> **Aim of the exercise**
Across all the records, filter for lines with the word "then" and copy them.

Stored data
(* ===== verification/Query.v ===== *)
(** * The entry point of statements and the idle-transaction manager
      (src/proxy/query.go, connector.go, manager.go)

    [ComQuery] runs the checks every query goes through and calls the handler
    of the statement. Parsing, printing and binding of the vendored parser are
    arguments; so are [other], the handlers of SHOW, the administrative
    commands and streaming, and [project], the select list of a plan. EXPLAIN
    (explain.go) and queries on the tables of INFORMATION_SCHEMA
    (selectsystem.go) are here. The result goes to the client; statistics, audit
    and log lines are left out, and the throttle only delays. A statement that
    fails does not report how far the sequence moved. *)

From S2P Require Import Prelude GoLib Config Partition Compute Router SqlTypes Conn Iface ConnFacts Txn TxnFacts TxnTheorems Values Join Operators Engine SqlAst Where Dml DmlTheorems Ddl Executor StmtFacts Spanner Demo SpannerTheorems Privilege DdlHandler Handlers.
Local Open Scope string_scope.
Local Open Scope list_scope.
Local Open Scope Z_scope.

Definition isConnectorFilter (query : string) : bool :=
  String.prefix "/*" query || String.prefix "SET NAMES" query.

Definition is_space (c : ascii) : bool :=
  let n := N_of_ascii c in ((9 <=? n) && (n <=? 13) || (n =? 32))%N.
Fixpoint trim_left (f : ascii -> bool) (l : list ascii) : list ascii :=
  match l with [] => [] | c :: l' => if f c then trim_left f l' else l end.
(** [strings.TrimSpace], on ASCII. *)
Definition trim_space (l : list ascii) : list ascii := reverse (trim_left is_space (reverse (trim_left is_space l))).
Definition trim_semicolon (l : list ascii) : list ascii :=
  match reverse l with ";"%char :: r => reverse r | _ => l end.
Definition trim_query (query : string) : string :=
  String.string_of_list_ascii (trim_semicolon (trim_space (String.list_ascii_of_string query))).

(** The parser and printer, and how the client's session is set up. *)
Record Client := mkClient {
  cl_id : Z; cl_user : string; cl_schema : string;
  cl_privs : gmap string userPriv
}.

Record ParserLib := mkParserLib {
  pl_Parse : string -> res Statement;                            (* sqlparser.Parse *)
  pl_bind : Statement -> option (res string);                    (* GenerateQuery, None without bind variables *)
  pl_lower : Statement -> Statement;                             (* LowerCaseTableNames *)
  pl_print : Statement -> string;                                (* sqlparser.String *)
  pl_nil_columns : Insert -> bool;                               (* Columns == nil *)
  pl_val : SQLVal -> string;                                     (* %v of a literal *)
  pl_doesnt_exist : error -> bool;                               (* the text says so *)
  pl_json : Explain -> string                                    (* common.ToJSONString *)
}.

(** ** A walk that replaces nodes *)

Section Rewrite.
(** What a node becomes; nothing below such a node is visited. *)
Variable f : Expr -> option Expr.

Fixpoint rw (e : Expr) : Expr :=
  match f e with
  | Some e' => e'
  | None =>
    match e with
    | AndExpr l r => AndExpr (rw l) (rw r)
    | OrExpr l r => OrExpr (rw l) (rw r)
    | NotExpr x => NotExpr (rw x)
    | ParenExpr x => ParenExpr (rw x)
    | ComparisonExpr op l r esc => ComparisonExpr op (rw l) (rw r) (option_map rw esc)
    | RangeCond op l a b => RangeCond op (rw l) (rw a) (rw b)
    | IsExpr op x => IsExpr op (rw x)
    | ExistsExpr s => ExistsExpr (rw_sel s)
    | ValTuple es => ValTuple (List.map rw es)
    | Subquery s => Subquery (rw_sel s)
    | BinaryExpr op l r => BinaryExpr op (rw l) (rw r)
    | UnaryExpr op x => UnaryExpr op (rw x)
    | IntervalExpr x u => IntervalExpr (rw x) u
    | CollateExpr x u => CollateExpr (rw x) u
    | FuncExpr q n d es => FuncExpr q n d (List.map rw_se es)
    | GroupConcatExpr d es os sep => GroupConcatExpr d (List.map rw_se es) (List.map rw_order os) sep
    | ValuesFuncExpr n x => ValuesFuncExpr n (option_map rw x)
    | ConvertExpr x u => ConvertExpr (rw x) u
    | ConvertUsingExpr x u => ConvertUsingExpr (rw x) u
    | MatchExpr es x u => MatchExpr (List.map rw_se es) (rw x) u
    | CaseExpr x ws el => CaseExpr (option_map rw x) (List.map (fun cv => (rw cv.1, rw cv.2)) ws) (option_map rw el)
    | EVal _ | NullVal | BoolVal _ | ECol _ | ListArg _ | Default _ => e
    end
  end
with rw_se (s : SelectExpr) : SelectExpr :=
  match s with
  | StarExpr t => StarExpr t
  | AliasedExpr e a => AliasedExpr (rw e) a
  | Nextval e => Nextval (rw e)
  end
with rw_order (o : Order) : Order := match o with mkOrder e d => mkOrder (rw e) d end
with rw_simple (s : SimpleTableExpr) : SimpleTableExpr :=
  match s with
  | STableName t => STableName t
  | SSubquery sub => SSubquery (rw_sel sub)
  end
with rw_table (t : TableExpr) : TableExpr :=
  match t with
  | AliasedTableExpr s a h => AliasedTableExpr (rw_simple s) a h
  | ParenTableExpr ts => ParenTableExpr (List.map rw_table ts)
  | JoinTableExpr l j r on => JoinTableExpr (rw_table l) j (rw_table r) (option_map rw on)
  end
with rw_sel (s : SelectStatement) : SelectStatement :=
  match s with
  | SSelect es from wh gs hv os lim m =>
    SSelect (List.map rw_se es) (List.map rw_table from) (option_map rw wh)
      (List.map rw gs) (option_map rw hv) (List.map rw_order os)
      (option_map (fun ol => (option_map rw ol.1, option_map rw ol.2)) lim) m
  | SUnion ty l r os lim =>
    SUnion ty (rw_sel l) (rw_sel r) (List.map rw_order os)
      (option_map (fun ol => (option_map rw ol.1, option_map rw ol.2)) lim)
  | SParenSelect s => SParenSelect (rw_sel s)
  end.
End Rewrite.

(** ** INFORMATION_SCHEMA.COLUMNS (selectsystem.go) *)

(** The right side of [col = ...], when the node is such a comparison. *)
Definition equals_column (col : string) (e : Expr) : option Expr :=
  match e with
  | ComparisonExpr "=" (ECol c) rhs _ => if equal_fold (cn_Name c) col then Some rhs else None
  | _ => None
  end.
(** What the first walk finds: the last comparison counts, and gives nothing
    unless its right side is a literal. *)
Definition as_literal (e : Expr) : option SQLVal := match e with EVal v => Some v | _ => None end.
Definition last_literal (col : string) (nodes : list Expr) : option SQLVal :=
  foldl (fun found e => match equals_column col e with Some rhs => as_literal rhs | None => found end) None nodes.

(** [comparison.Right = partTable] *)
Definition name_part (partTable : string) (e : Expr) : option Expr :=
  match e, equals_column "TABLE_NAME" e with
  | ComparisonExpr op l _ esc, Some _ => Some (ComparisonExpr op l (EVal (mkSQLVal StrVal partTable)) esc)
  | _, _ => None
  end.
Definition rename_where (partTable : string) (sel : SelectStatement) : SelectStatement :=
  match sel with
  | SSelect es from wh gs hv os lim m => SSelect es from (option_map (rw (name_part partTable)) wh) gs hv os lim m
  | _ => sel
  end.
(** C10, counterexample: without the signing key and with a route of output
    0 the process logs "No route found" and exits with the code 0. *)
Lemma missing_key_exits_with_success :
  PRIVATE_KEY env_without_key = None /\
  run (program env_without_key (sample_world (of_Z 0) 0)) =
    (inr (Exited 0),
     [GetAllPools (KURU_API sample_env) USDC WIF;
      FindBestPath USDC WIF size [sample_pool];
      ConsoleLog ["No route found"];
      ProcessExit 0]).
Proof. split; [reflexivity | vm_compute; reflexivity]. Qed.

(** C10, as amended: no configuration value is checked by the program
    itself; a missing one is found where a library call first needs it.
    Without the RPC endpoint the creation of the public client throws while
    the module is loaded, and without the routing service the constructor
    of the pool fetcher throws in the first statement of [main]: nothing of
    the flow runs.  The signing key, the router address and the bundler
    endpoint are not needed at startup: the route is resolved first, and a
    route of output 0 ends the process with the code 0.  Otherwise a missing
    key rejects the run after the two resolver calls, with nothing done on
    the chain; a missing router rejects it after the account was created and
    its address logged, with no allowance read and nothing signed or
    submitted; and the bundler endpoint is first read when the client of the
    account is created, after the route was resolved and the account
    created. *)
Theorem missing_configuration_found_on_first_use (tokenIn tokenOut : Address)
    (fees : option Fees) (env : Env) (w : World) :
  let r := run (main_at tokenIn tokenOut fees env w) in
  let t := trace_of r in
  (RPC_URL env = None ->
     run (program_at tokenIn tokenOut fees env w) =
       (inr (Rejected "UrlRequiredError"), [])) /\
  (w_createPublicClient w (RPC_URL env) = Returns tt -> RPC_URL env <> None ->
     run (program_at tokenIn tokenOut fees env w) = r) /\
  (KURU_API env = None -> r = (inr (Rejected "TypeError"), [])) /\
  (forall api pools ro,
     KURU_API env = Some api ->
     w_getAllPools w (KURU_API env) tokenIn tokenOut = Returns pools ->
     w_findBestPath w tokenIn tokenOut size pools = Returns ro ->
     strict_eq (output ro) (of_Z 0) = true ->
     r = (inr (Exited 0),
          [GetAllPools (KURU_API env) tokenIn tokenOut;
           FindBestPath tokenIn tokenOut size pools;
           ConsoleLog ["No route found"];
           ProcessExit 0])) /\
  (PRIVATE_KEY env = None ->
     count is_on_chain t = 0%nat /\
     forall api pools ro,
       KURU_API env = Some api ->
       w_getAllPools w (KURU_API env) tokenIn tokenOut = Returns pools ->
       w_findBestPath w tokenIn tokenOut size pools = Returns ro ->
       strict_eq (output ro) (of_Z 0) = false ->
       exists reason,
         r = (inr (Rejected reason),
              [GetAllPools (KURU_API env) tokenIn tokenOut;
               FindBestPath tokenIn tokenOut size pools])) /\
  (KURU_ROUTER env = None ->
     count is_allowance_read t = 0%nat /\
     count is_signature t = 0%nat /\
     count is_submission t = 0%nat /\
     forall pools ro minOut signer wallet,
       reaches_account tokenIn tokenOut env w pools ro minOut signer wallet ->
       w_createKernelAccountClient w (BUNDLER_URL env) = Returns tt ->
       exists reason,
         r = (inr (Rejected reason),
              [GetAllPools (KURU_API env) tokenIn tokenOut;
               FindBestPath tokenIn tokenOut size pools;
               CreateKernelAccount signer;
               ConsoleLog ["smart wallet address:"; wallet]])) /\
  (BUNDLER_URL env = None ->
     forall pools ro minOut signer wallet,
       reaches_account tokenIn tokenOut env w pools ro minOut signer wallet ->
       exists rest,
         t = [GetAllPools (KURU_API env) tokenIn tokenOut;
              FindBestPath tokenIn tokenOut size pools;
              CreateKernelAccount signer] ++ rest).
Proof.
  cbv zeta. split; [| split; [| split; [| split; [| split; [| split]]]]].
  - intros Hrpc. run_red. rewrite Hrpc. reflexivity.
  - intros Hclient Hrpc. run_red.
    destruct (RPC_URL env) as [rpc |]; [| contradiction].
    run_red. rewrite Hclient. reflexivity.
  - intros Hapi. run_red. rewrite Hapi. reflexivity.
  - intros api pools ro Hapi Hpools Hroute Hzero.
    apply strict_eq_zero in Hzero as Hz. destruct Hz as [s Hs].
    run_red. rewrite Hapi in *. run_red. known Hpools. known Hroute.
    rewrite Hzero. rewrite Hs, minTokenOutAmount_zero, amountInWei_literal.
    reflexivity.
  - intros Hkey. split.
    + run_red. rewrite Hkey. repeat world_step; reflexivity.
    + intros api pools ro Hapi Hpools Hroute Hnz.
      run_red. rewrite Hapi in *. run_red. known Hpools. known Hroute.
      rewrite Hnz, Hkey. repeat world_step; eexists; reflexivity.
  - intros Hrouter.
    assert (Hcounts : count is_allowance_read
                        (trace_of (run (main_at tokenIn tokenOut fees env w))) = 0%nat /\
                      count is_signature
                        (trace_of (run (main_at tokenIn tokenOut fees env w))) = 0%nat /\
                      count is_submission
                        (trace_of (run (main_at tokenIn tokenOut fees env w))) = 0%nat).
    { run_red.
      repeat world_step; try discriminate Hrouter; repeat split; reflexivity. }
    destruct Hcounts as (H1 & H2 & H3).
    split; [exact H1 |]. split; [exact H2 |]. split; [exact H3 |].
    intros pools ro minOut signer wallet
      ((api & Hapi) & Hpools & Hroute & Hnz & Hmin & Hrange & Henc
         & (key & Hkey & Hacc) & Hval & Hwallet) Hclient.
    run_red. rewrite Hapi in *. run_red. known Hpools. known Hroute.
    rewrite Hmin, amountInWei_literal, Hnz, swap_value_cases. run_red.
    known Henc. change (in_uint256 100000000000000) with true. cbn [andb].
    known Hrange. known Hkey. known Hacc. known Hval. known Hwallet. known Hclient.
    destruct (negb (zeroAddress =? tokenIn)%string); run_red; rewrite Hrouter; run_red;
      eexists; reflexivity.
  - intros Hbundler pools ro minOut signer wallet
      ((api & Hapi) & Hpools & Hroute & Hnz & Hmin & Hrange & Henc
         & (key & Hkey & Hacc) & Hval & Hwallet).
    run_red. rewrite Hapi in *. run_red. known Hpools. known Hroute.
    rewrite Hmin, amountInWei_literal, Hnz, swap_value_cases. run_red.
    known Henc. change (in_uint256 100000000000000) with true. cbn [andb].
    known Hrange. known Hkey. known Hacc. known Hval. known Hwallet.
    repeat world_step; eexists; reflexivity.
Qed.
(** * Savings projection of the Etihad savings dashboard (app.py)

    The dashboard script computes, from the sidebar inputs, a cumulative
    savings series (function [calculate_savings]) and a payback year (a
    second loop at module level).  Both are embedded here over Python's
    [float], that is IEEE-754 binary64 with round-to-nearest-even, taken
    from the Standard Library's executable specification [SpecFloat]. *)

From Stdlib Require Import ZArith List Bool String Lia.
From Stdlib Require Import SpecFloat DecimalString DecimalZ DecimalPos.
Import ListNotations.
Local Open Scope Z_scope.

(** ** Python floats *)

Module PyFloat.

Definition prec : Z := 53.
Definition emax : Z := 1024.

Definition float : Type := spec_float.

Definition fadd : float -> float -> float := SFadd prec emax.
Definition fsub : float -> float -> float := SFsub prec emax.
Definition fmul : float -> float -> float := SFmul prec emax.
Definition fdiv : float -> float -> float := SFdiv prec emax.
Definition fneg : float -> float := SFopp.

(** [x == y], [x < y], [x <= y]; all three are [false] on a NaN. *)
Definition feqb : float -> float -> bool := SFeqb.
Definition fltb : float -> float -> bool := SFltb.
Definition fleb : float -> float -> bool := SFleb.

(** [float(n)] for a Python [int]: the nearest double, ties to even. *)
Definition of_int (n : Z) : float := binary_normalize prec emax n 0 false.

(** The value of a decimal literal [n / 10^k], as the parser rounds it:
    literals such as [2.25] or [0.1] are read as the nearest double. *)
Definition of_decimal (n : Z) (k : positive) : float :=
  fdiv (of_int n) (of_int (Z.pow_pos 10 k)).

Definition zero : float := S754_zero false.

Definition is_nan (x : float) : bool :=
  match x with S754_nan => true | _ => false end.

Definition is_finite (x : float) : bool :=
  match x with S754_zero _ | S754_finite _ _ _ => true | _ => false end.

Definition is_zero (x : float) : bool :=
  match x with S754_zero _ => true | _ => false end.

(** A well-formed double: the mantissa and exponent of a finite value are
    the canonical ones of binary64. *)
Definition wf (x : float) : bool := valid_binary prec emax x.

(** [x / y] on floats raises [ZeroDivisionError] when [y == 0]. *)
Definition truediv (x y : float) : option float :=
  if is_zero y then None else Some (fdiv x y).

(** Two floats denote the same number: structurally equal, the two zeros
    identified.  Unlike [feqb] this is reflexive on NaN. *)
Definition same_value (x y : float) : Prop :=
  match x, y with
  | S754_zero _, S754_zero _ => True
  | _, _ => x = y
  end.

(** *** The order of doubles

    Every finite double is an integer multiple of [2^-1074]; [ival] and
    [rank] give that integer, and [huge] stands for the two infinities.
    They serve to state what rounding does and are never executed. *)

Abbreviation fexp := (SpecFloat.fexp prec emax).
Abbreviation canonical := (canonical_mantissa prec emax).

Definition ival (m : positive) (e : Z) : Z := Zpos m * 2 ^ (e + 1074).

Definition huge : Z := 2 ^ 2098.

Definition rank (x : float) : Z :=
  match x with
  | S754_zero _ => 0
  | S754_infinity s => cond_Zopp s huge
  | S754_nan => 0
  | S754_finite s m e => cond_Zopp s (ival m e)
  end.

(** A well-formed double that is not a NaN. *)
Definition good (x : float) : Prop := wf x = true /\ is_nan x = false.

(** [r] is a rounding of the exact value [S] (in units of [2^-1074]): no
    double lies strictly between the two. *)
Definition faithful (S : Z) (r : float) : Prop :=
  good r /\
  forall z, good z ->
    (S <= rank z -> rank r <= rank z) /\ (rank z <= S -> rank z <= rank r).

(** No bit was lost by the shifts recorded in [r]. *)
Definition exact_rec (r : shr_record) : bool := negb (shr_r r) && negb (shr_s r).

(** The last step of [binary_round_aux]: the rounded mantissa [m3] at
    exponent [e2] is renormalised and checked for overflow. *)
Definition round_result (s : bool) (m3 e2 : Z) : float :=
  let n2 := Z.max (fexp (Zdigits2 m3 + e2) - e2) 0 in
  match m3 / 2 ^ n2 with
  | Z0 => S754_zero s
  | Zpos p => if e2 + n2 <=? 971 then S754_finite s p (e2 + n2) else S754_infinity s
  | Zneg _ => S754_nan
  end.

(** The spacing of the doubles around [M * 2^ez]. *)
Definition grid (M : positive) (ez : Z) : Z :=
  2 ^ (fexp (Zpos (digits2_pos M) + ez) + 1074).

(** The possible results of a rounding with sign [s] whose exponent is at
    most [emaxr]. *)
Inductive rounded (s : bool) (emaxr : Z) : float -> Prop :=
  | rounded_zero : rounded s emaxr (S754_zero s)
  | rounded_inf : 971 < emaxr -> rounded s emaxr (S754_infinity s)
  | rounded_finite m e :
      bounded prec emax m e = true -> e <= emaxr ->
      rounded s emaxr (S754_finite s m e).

> **Answer**
  match l with [] => [] | c :: l' => if f c then trim_left f l' else l end.
  | ComparisonExpr "=" (ECol c) rhs _ => if equal_fold (cn_Name c) col then Some rhs else None
  if is_zero y then None else Some (fdiv x y).
  | Zpos p => if e2 + n2 <=? 971 then S754_finite s p (e2 + n2) else S754_infinity s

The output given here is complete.